Мы были безусловно сыты. Я не делал почти ничего. Юра не делал решительно ничего. Его техникум оказался такой же халтурой, как и Динамо. Мы играли в теннис, иногда и с Радецким, купались, забирали кипы книг, выходили на берег озера, укладывались на солнышке и читали целыми днями. Это было курортное житье, о каком московский инженер и мечтать не может. Если бы я остался в лагере, то по совокупности тех обстоятельств, о которых речь будет идти ниже, я жил бы в условиях такой сытости, комфорта и безопасности и даже… свободы, какие не доступны и крупному московскому инженеру. Мне все это лето вспоминалась фраза Марковича: если уж нужно, чтобы было ГПУ, так пусть оно лучше будет у меня под боком. У меня ГПУ было под боком, тот же Радецкий. Если бы не перспектива побега, я спал бы в лагере гораздо спокойнее, чем я спал у себя дома под Москвой. Но это райское житье ни в какой степени не противоречило тому, что уже в 15 верстах к северу целые лагпункты вымирали от цинги, что в 60-ти верстах к северу колонизационный отдел рассеял кулацкие семьи, целое воронежское село, потерявшее за время этапа свыше шестисот своих детишек, что еще в 20 верстах севернее была запиханная в безысходное болото колония из 4.000 беспризорников, обреченных на вымирание. Наше райское житье в Медгоре и перспективы такого материального устройства, какого я не знаю, добьюсь ли в эмиграции, ни в какой степени и ни на одну секунду не ослабляли нашей воли к побегу, как не ослабило ее и постановление от 7 июня 1934 года, устанавливающее смертную казнь за попутку покинуть социалистический рай. Можно быть не очень хорошим христианином, но все равно даже лучший паек ББК на фоне девочки со льдом в глотку как-то не лез…

ПО ШПАЛАМ

Методические указания для тов. Медовара занимали очень немного времени. Книги я, само собой разумеется и писать не с обирался, аванс получил сто рублей – единственное, что я остался должен советской власти. Впрочем и советская власть мне кое-что должна. Как-нибудь сосчитаемся.

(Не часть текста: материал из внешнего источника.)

Lemma set_cost_ok s i c : ok s -> length c = dim i -> nonneg c -> ok (set_costs (<[i := c]> (costs s)) s).
Proof.
  intros Hok Hlen Hnn. split; try apply Hok; cbn; [rewrite length_insert; apply Hok|].
  intros j c' Hc'. apply list_lookup_insert_Some in Hc' as [(-> & <- & _)|[_ Hc']]; [done|]. by apply (ok_costs n dim s Hok).
Qed.

Lemma set_cost_evolves s i c : (alive s !! i = Some true \/ exists id, incident s id i) -> evolves 0 s (set_costs (<[i := c]> (costs s)) s).
Proof.
  intros Hi. split; try done; cbn; [|unfold potential, count_alive, count_live; cbn; lia|].
  - intros id e He. by exists e.
  - intros D j HD Hj Ha. apply list_lookup_insert_ne. intros ->. destruct Hi as [Hi|[id Hi]]; [done|]. destruct (HD id j Hi); done.
Qed.

Lemma ncost_insert s i c j x : i < length (costs s) -> ncost (set_costs (<[i := c]> (costs s)) s) j x = if base.decide (j = i) then at_ c x else ncost s j x.
Proof. intros Hi. unfold ncost. cbn. destruct (base.decide (j = i)) as [->|Hne]; [by rewrite list_lookup_insert_eq|by rewrite list_lookup_insert_ne]. Qed.

(** The cost of the nodes when the costs of one live node change. *)
Lemma nodes_cost_insert s i c a : i < length (costs s) -> alive s !! i = Some true ->
  nodes_cost (set_costs (<[i := c]> (costs s)) s) a = (nodes_cost s a - ncost s i (a i) + at_ c (a i))%Z.
Proof.
  intros Hi Ha. unfold nodes_cost. cbn [set_costs costs]. rewrite length_insert. rewrite (zsum_seq_change (node_part s a) _ 0 _ i) by first
    [lia|intros j Hj; unfold node_part; change (is_alive (set_costs _ s) j) with (is_alive s j); rewrite ncost_insert by done; by destruct (base.decide (j = i))].
  unfold node_part. change (is_alive (set_costs _ s) i) with (is_alive s i). rewrite (proj2 (is_alive_spec s i) Ha), ncost_insert by done.
  destruct (base.decide (i = i)); [done|congruence].
Qed.
(* ===== verification/PbqpMerge.v ===== *)
(** * RM: merging a node whose choice another implies

    [implied] finds, for each alternative of a node, the only alternative of
    its neighbor that stays finite; the neighbor's other edges move to the
    node, which keeps [total], and the neighbor is reduced. *)
From S2P Require Import Prelude Words Pbqp PbqpSpec PbqpCost PbqpReduce.
#[local] Open Scope nat_scope.

Section merge.
Context (n : nat) (dim : nat -> nat).
#[local] Notation ok := (ok n dim).
#[local] Notation valid := (valid n dim).
#[local] Notation progresses := (progresses n dim).

Lemma cost_spec s id e v y x : ok s -> edges s !! id = Some e -> e_lhs e = v \/ e_rhs e = v -> y < dim v -> x < dim (other_of e v) ->
  cost s id v y x = Some (eval e v y x).
Proof.
  intros Hok He Hend Hy Hx. destruct (ok_edges n dim s Hok id e He) as (_ & _ & _ & Hwf). unfold cost, eval, other_of in *. rewrite He. cbn [mbind option_bind].
  destruct (Nat.eqb_spec (e_lhs e) v) as [Hl|Hl].
  - apply (get_spec (dim (e_lhs e)) (dim (e_rhs e))); [done|by rewrite Hl|done].
  - destruct Hend as [|Hr]; [done|]. apply (get_spec (dim (e_lhs e)) (dim (e_rhs e))); [done|done|by rewrite Hr].
Qed.

(** [chosen] is the only alternative of the other end that stays finite when
    [v] takes [y]. *)
Definition only (s : Solver) (e : Edge) (v y chosen : nat) : Prop :=
  (ncost s v y < INF_COST)%Z -> forall x, x < dim (other_of e v) -> (eval e v y x + ncost s (other_of e v) x < INF_COST)%Z -> x = chosen.

Definition implies (s : Solver) (e : Edge) (v : nat) (imp : list nat) : Prop :=
  length imp = dim v /\ forall y c, imp !! y = Some c -> c < dim (other_of e v) /\ only s e v y c.

Section implied.
Context (s : Solver) (id v : nat) (e : Edge) (Hok : ok s) (He : edges s !! id = Some e) (Hend : e_lhs e = v \/ e_rhs e = v).
#[local] Notation u := (other_of e v).

Lemma implied_loop_spec owns : (forall y, y ∈ owns -> y < dim v) -> exists r, implied_loop s id v u owns = Some r /\
  forall imp, r = Some imp -> Forall2 (fun y c => c < dim u /\ only s e v y c) owns imp.
Proof.
  destruct (other_ne n dim s id e v Hok He Hend) as [Hne Hu]. pose proof (ok_dims n dim s Hok u Hu) as Hdu.
  assert (v < n) as Hv by (destruct (ok_edges n dim s Hok id e He) as (? & ? & _); destruct Hend as [<-|<-]; done).
  destruct (ok_cost n dim s v Hok Hv) as (c & Hc & Lc & _). destruct (ok_cost n dim s u Hok Hu) as (t & Ht & Lt & _).
  induction owns as [|y owns IH]; intros Howns; cbn [implied_loop]; [exists (Some []); split; [done|]; by intros imp [= <-]|].
  destruct IH as (r & Er & Hr); [intros z Hz; apply Howns; by right|]. assert (y < dim v) as Hy by (apply Howns; by left).
  rewrite Hc. cbn [mbind option_bind]. rewrite (at_Some c y) by lia. cbn [mbind option_bind].
  assert (forall z, z < dim u -> only s e v y z -> exists r', (rest ← Some r; Some (rest ← rest; Some (z :: rest))) = Some r' /\
    forall imp, r' = Some imp -> Forall2 (fun y c => c < dim u /\ only s e v y c) (y :: owns) imp) as Hcons.
  { intros z Hz Ho. cbn [mbind option_bind]. eexists. split; [done|]. destruct r as [l|]; [|done]. cbn [mbind option_bind]. intros imp [= <-]. constructor; auto. }
  destruct (is_finite (at_ c y)) eqn:Hf; cbn [negb].
  2: { rewrite Er. apply Hcons; [done|]. intros Hlt. exfalso. rewrite (ncost_eq _ _ _ _ Hc) in Hlt. apply is_finite_spec in Hlt. congruence. }
  rewrite Ht. cbn [mbind option_bind].
  rewrite (mapM_seq _ (fun x => (x, add (eval e v y x) (at_ t x)))) by
    (intros x Hx; rewrite (cost_spec s id e v y x) by (done || lia); cbn [mbind option_bind]; by rewrite (at_Some t x) by lia).
  cbn [mbind option_bind]. rewrite Lt. set (sums := map _ (seq 0 (dim u))).
  assert (forall x, x < dim u -> (eval e v y x + ncost s u x < INF_COST)%Z -> (x, add (eval e v y x) (at_ t x)) ∈ List.filter (fun '(_, x) => is_finite x) sums) as Hin.
  { intros x Hx Hlt. apply list_elem_of_In, filter_In. split.
    - apply list_elem_of_In, list_elem_of_fmap. exists x. split; [done|]. apply elem_of_seq. lia.
    - apply is_finite_spec. rewrite add_cap. rewrite (ncost_eq _ _ _ _ Ht) in Hlt. unfold cap. lia. }
  destruct (List.filter (fun '(_, x) => is_finite x) sums) as [|[first w] [|p l]] eqn:Ef.
  - rewrite Er. apply Hcons; [done|]. intros _ x Hx Hlt. specialize (Hin x Hx Hlt). set_solver.
  - rewrite Er. apply Hcons.
    + assert ((first, w) ∈ sums) as Hs by (apply list_elem_of_In; apply (proj1 (filter_In (fun '(_, x) => is_finite x) (first, w) sums)); rewrite Ef; by left).
      apply list_elem_of_fmap in Hs as (z & [= -> _] & Hz). apply elem_of_seq in Hz. lia.
    + intros _ x Hx Hlt. specialize (Hin x Hx Hlt). apply list_elem_of_singleton in Hin. congruence.
  - exists None. done.
Qed.
Lemma link_all_spec es s : fresh s -> NoDup (map fst es) ->
  (forall l r m, ((l, r), m) ∈ es -> l < r /\ r < n /\ wfm (dim l) (dim r) m /\ between s !! (l, r) = None) ->
  exists s', link_all es s = Some s' /\ fresh s' /\
    forall a, valid a -> total s' a = cap (nodes_cost s a + edges_cost s a + zsum (map (edge_entry a) es)).
Proof.
  revert s; induction es as [|[[l r] m] es IH]; intros s HF Hnd Hes; cbn [link_all].
  { exists s. split; [done|]. split; [done|]. intros a _. unfold total. cbn [map]. change (zsum []) with 0%Z. f_equal. lia. }
  destruct (Hes l r m ltac:(by left)) as (Hlr & Hr & Hm & Hb). destruct HF as [Hok HT Hw Ha Hred]. cbn [map] in Hnd. apply list.NoDup_cons in Hnd as [Hnot Hnd].
  assert (pair_key l r = (l, r)) as Hk by (unfold pair_key; f_equal; lia).
  destruct (link_spec n dim s l r m Hok ltac:(lia) Hr ltac:(lia) Hm ltac:(by rewrite Hk) (Ha l ltac:(lia)) (Ha r Hr)) as (s1 & -> & Hok1 & Hev & Hwo & Hch & e1 & He1 & Hk1).
  cbn [mbind option_bind]. destruct (IH s1) as (s' & E & HF' & Ht); [|done|..].
  - split; [done|by apply (ev_tidy _ _ _ Hev)|by apply (ev_watched _ _ _ Hev)|by rewrite (ev_alive _ _ _ Hev)|by rewrite (ev_reduced _ _ _ Hev)].
  - intros l' r' m' Hin. destruct (Hes l' r' m' ltac:(by right)) as (H1 & H2 & H3 & H4). do 3 (split; [done|]).
    destruct (between s1 !! (l', r')) as [id|] eqn:Eb; [|done]. exfalso. apply (ok_between n dim s1 Hok1) in Eb as (e & He & Hlive & Hke).
    destruct (Nat.eq_dec id (length (edges s))) as [->|Hne].
    + assert (e = e1) as -> by congruence. apply Hnot. apply list_elem_of_fmap. exists ((l', r'), m'). split; [|done]. cbn. congruence.
    + rewrite (wo_edges _ _ _ _ Hwo) in He by done. assert (between s !! (l', r') = Some id) as Hs by (apply (ok_between n dim s Hok); by exists e). congruence.
  - exists s'. split; [done|]. split; [done|]. intros a Hv. rewrite Ht by done. cbn [map]. rewrite zsum_cons. specialize (Hch a Hv). unfold total in Hch.
    assert (0 <= zsum (map (edge_entry a) es))%Z as Hnn.
    { apply zsum_nonneg. intros [[l' r'] m'] Hin. destruct (Hes l' r' m' ltac:(by right)) as (_ & _ & H3 & _). by eapply mval_nonneg. }
    rewrite <- cap_add_l, Hch, cap_add_l by done. f_equal. unfold edge_entry at 2. cbn. lia.
Qed.
Lemma middle_step t1 : chain 0 t1 -> keeps t1 ->
  (forall a, view t1 a = if (k <=? a) && (a <? m_end m) then if a <? start then view t a else None else view t a) ->
  exists t2, (match permissions with
      | Some q => delta ← checked_sub (k `max` start) k; offset ← checked_add (m_offset m) delta;
          Some (tree_insert (k `max` start) (mkMapping (m_end m `min` end_) (m_backing m) offset q generation) t1)
      | None => Some t1 end) = Some t2 /\ chain 0 t2 /\ keeps t2 /\
    (forall a, view t2 a = if (k <=? a) && (a <? m_end m) then
       if a <? start then view t a else if a <? end_ then view t a ≫= change permissions generation else None else view t a).
Proof.
  intros Hc1 Hi1 Hv1. pose proof entry_bounds as E. unfold entry_ok in E. destruct permissions as [q|].
  - unfold checked_sub, checked_add. replace (k <=? k `max` start) with true by lia. cbn [mbind option_bind].
    replace (m_offset m + (k `max` start - k) <=? u64_max) with true by lia. cbn [mbind option_bind].
    eexists. split; [done|]. set (mid := mkMapping _ _ _ _ _).
    destruct (fill_spec t1 k m (k `max` start) mid) as (A & B & C); [done|unfold entry_ok; cbn; lia|lia|cbn; lia| |].
    + intros a Ha. cbn in Ha. rewrite Hv1. zcase; lia || done.
    + split; [done|]. split; [intros j w; auto|]. intros a. rewrite B, Hv1. cbn [mid m_end].
      zcase; try lia; try done. rewrite entry_view by lia. cbn. unfold place. cbn. f_equal. f_equal. lia.
  - eexists. split; [done|]. split; [done|]. split; [done|]. intros a. rewrite Hv1. zcase; try done; try lia.
    by destruct (view t a).
Qed.

Lemma right_step t2 : chain 0 t2 -> keeps t2 ->
  (forall a, view t2 a = if (k <=? a) && (a <? m_end m) then
     if a <? start then view t a else if a <? end_ then view t a ≫= change permissions generation else None else view t a) ->
  exists t3, (if end_ <? m_end m then delta ← checked_sub end_ k; offset ← checked_add (m_offset m) delta;
      Some (tree_insert end_ (mkMapping (m_end m) (m_backing m) offset (m_permissions m) (m_generation m)) t2)
    else Some t2) = Some t3 /\ chain 0 t3 /\ keeps t3 /\
    (forall a, view t3 a = if (k <=? a) && (a <? m_end m) && (start <=? a) && (a <? end_)
                           then view t a ≫= change permissions generation else view t a).
Proof.
  intros Hc2 Hi2 Hv2. pose proof entry_bounds as E. unfold entry_ok in E. destruct (Z.ltb_spec end_ (m_end m)).
  - unfold checked_sub, checked_add. replace (k <=? end_) with true by lia. cbn [mbind option_bind].
    replace (m_offset m + (end_ - k) <=? u64_max) with true by lia. cbn [mbind option_bind].
    eexists. split; [done|]. set (rest := mkMapping _ _ _ _ _).
    destruct (fill_spec t2 k m end_ rest) as (A & B & C); [done|unfold entry_ok; cbn; lia|lia|cbn; lia| |].
    + intros a Ha. cbn in Ha. rewrite Hv2. zcase; lia || done.
    + split; [done|]. split; [intros j w; auto|]. intros a. rewrite B, Hv2. cbn [rest m_end].
      zcase; try lia; try done. rewrite entry_view by lia. unfold place. cbn. f_equal. f_equal. lia.
  - eexists. split; [done|]. split; [done|]. split; [done|]. intros a. rewrite Hv2. zcase; lia || done.
Qed.

Lemma replace_one_spec : exists t', replace_one start end_ permissions generation t (k, m) = Some t' /\ chain 0 t' /\ keeps t' /\
    (forall a, view t' a = if (k <=? a) && (a <? m_end m) && (start <=? a) && (a <? end_)
                           then view t a ≫= change permissions generation else view t a).
Proof.
  destruct (remove_spec 0 t k m Hc Hin) as [Hc0 Hv0]. unfold replace_one.
  destruct (left_step (tree_remove k t) Hc0) as (t1 & <- & Hc1 & Hi1 & Hv1); [|done|].
  { intros j w Hj Hn. apply elem_remove; [done|]. pose proof entry_bounds. unfold entry_ok in *. lia. }
  destruct (middle_step t1 Hc1 Hi1 Hv1) as (t2 & -> & Hc2 & Hi2 & Hv2). cbn [mbind option_bind].
  apply (right_step t2 Hc2 Hi2 Hv2).
Qed.
End Replace.
Lemma resolve_spec s address size access permission : space_ok s -> 0 <= address <= u64_max -> access_permission access = Some permission ->
  exists r, resolve s address size access = Some r /\
    (size = 0%nat /\ r = Ok [] \/
     (0 < size)%nat /\ u64_max < address + Z.of_nat size /\ r = Err (mkError address access InvalidRange) \/
     (0 < size)%nat /\ address + Z.of_nat size <= u64_max /\
       resolved (s_mappings s) permission access address (address + Z.of_nat size) [] r).
Proof.
  intros [Hc _] Ha Hp. unfold resolve. rewrite Hp. destruct (Nat.eqb_spec size 0) as [->|Hn]; [eexists; split; [done|]; by left|].
  unfold checked_end. replace (Z.of_nat size =? 0) with false by lia. unfold checked_add.
  destruct (Z.leb_spec (address + Z.of_nat size) u64_max).
  - pose proof (remaining_le (s_mappings s) address).
    destruct (resolve_loop_spec (s_mappings s) s permission access eq_refl Hc (S (length (s_mappings s))) address (address + Z.of_nat size) [])
      as (r & -> & Hr); [lia|lia|]. eexists. split; [done|]. right; right. split; [lia|done].
  - eexists. split; [done|]. right; left. split; [lia|]. split; [lia|done].
Qed.

(** ** Pages *)

Definition backing_byte (b : Backing) (o : Z) : Z :=
  match b_pages b !! (o / PAGE) with Some page => default 0 (page !! Z.to_nat (o mod PAGE)) | None => 0 end.

Definition pages_ok (b : Backing) : Prop := map_Forall (fun _ page => length page = PAGE_LEN) (b_pages b).

(** The part of a page a copy handles in one turn. *)
Lemma page_split o i n : 0 <= o -> (i < Nat.min (PAGE_LEN - Z.to_nat (o mod PAGE)) n)%nat ->
  (o + Z.of_nat i) / PAGE = o / PAGE /\ Z.to_nat ((o + Z.of_nat i) mod PAGE) = (Z.to_nat (o mod PAGE) + i)%nat.
Proof.
  unfold PAGE_LEN, PAGE. intros Ho Hi. pose proof (Z.mod_pos_bound o 4096 ltac:(lia)). pose proof (Z.div_mod o 4096 ltac:(lia)).
  assert (0 <= o mod 4096 + Z.of_nat i < 4096) by lia.
  split; [symmetry; apply (Z.div_unique_pos _ _ _ (o mod 4096 + Z.of_nat i)); lia|].
  rewrite <- (Z.mod_unique_pos (o + Z.of_nat i) 4096 (o / 4096) (o mod 4096 + Z.of_nat i)) by lia. lia.
Qed.

Lemma page_offset_lt o : (Z.to_nat (o mod PAGE) < PAGE_LEN)%nat.
Proof. unfold PAGE_LEN, PAGE. pose proof (Z.mod_pos_bound o 4096 ltac:(lia)). lia. Qed.

Lemma read_backing_spec b offset : pages_ok b -> 0 <= offset -> forall fuel copied destination,
  offset + Z.of_nat (length destination) <= u64_max -> (length destination - copied <= fuel)%nat ->
  exists d, read_backing fuel b offset copied destination = Some d /\ length d = length destination /\
    forall i, (i < length destination)%nat ->
      d !! i = if (i <? copied)%nat then destination !! i else Some (backing_byte b (offset + Z.of_nat i)).
Proof.
  intros Hp Ho. induction fuel as [|fuel IH]; intros copied dst Hd Hf; cbn [read_backing].
  { rewrite (proj2 (Nat.ltb_ge _ _)) by lia. eexists. split; [done|]. split; [done|]. intros i Hi. natcase; lia || done. }
  destruct (Nat.ltb_spec copied (length dst)) as [Hlt|Hge].
  2:{ eexists. split; [done|]. split; [done|]. intros i Hi. natcase; lia || done. }
  unfold checked_add. replace (offset + Z.of_nat copied <=? u64_max) with true by lia. cbn [mbind option_bind].
  set (current := offset + Z.of_nat copied). set (len := Nat.min _ _). pose proof (page_offset_lt current) as Hoff.
  assert (exists chunk, (match b_pages b !! (current / PAGE) with
      | Some page => slice page (Z.to_nat (current mod PAGE)) (Z.to_nat (current mod PAGE) + len)
      | None => Some (replicate len 0) end) = Some chunk /\ length chunk = len /\
      forall i, (i < len)%nat -> chunk !! i = Some (backing_byte b (current + Z.of_nat i))) as (chunk & -> & Hlen & Hchunk).
  { destruct (b_pages b !! (current / PAGE)) as [page|] eqn:Ep.
    - pose proof (Hp _ _ Ep) as Hpage. cbn in Hpage. destruct (slice_spec page (Z.to_nat (current mod PAGE)) len ltac:(lia)) as (s & -> & Hs & Hl).
      exists s. split; [done|]. split; [done|]. intros i Hi. rewrite Hl by done. unfold backing_byte.
      destruct (page_split current i (length dst - copied) ltac:(lia) Hi) as [-> ->]. rewrite Ep.
      destruct (page !! _) eqn:El; [done|]. apply lookup_ge_None in El. lia.
    - eexists. split; [done|]. split; [apply length_replicate|]. intros i Hi. rewrite lookup_replicate_2 by done. unfold backing_byte.
      destruct (page_split current i (length dst - copied) ltac:(lia) Hi) as [-> _]. by rewrite Ep. }
  cbn [mbind option_bind]. destruct (copy_at_spec dst copied chunk) as (d1 & -> & Hd1 & Hl1); [lia|]. cbn [mbind option_bind].
  destruct (IH (copied + len)%nat d1) as (d2 & -> & Hd2 & Hl2); [lia|lia|]. exists d2. split; [done|]. split; [lia|].
  intros i Hi. rewrite Hl2 by lia. rewrite Hl1, Hlen. natcase; try lia; try done.
  rewrite Hchunk by lia. by replace (current + Z.of_nat (i - copied)) with (offset + Z.of_nat i) by lia.
Qed.

(** What is stored at [o] after [source] is written at [offset], from index [copied] on. *)
Definition written (b : Backing) (offset : Z) (copied : nat) (source : list Z) (o : Z) : Z :=
  if (offset + Z.of_nat copied <=? o) && (o <? offset + Z.of_nat (length source))
  then default 0 (source !! Z.to_nat (o - offset)) else backing_byte b o.

(** The offsets a turn of the copy covers, by page. *)
Lemma page_range current n o : 0 <= current -> 0 <= o -> (Z.to_nat (current mod PAGE) + n <= PAGE_LEN)%nat ->
  current <= o < current + Z.of_nat n <->
  o / PAGE = current / PAGE /\ (Z.to_nat (current mod PAGE) <= Z.to_nat (o mod PAGE) < Z.to_nat (current mod PAGE) + n)%nat.
Proof.
  intros Hc Ho Hn. pose proof (Z.mod_pos_bound current PAGE ltac:(unfold PAGE; lia)). pose proof (Z.div_mod current PAGE ltac:(unfold PAGE; lia)).
  pose proof (Z.mod_pos_bound o PAGE ltac:(unfold PAGE; lia)). pose proof (Z.div_mod o PAGE ltac:(unfold PAGE; lia)).
  split; [|intros [E ?]; rewrite E in *; lia]. intros Hr.
  destruct (page_split current (Z.to_nat (o - current)) n Hc ltac:(lia)) as [E1 E2].
  replace (current + Z.of_nat (Z.to_nat (o - current))) with o in * by lia. rewrite E1, E2. lia.
Qed.

Lemma page_index current o : 0 <= current <= o -> o / PAGE = current / PAGE ->
  (Z.to_nat (o mod PAGE) - Z.to_nat (current mod PAGE))%nat = Z.to_nat (o - current).
Proof.
  intros Ho E. pose proof (Z.mod_pos_bound current PAGE ltac:(unfold PAGE; lia)). pose proof (Z.div_mod current PAGE ltac:(unfold PAGE; lia)).
  pose proof (Z.mod_pos_bound o PAGE ltac:(unfold PAGE; lia)). pose proof (Z.div_mod o PAGE ltac:(unfold PAGE; lia)). rewrite E in *. lia.
Qed.

(** One page of a write: the bytes are stored, unless they are all zero and the page is absent. *)
Lemma write_page_stored b current bytes : pages_ok b -> 0 <= current -> (Z.to_nat (current mod PAGE) + length bytes <= PAGE_LEN)%nat ->
  exists page, copy_at (default (replicate PAGE_LEN 0) (b_pages b !! (current / PAGE))) (Z.to_nat (current mod PAGE)) bytes = Some page /\
    pages_ok (mkBacking (b_size b) (<[current / PAGE := page]> (b_pages b))) /\
    forall o, 0 <= o -> backing_byte (mkBacking (b_size b) (<[current / PAGE := page]> (b_pages b))) o = written b current 0 bytes o.
Proof.
  intros Hp Hc Hn. set (old := default _ _).
  assert (length old = PAGE_LEN) as Hold by (unfold old; destruct (b_pages b !! _) as [page|] eqn:E; [exact (Hp _ _ E)|apply length_replicate]).
  destruct (copy_at_spec old (Z.to_nat (current mod PAGE)) bytes) as (page & -> & Hlen & Hl); [lia|]. exists page. split; [done|]. split.
  - unfold pages_ok. cbn. apply map_Forall_insert_2; [cbn; lia|done].
  - intros o Ho. unfold backing_byte, written. cbn [b_pages]. rewrite Z.add_0_r. pose proof (page_range current (length bytes) o Hc Ho Hn) as R.
    destruct (decide (o / PAGE = current / PAGE)) as [E|E].
    + rewrite E, lookup_insert_eq, Hl. destruct ((current <=? o) && (o <? current + Z.of_nat (length bytes))) eqn:Er.
      * assert (current <= o < current + Z.of_nat (length bytes)) as Hr by lia. pose proof (proj1 R Hr) as [_ Hi]. natcase; try lia.
        by rewrite page_index by (done || lia).
      * assert (~ (Z.to_nat (current mod PAGE) <= Z.to_nat (o mod PAGE) < Z.to_nat (current mod PAGE) + length bytes)%nat) by lia.
        pose proof (page_offset_lt o). assert (default 0 (old !! Z.to_nat (o mod PAGE)) = backing_byte b o) as Eo.
        { unfold backing_byte, old. rewrite E. destruct (b_pages b !! (current / PAGE)); cbn [default]; [done|]. by rewrite lookup_replicate_2. }
        unfold backing_byte in Eo. natcase; try lia; done.
    + rewrite lookup_insert_ne by done. zcase; try done. exfalso. apply E, R. lia.
Qed.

Моей основной задачей был подбор футбольной команды для того, что Радецкий поэтически определил, как «вставку пера Ленинграду». В сущности вставить можно было, из трехсот тысяч человек можно было бы найти 11 футболистов. В Медгоре из управленческих служащих я организовал три очень слабые команды и для дальнейшего подбора решил осмотреть ближайшие лагерные пункты. Административный отдел заготовил мне командировочное удостоверение для проезда на пятый лагпункт; 16 верст к югу по железной дороге и 10 верст к западу в тайгу. На командировке стоял штамп:

«Следует в сопровождении конвоя».

– По такой командировке, – сказал я начальнику адмотдела, – никуда я не поеду.

– Ваше дело, – огрызнулся начальник. – Не поедете, вас посадят, не меня.

Я пошел к Медовару и сообщил ему об этом штампе; по такой командировке ехать – это значит подрывать динамовский авторитет.

– Так я же вам говорил, там сидят одни сплошные идиоты. Я сейчас позвоню Радецкому.

В тот же вечер мне эту командировку принесли, так сказать, на дом, в барак. О конвое в ней не было уже ни слова.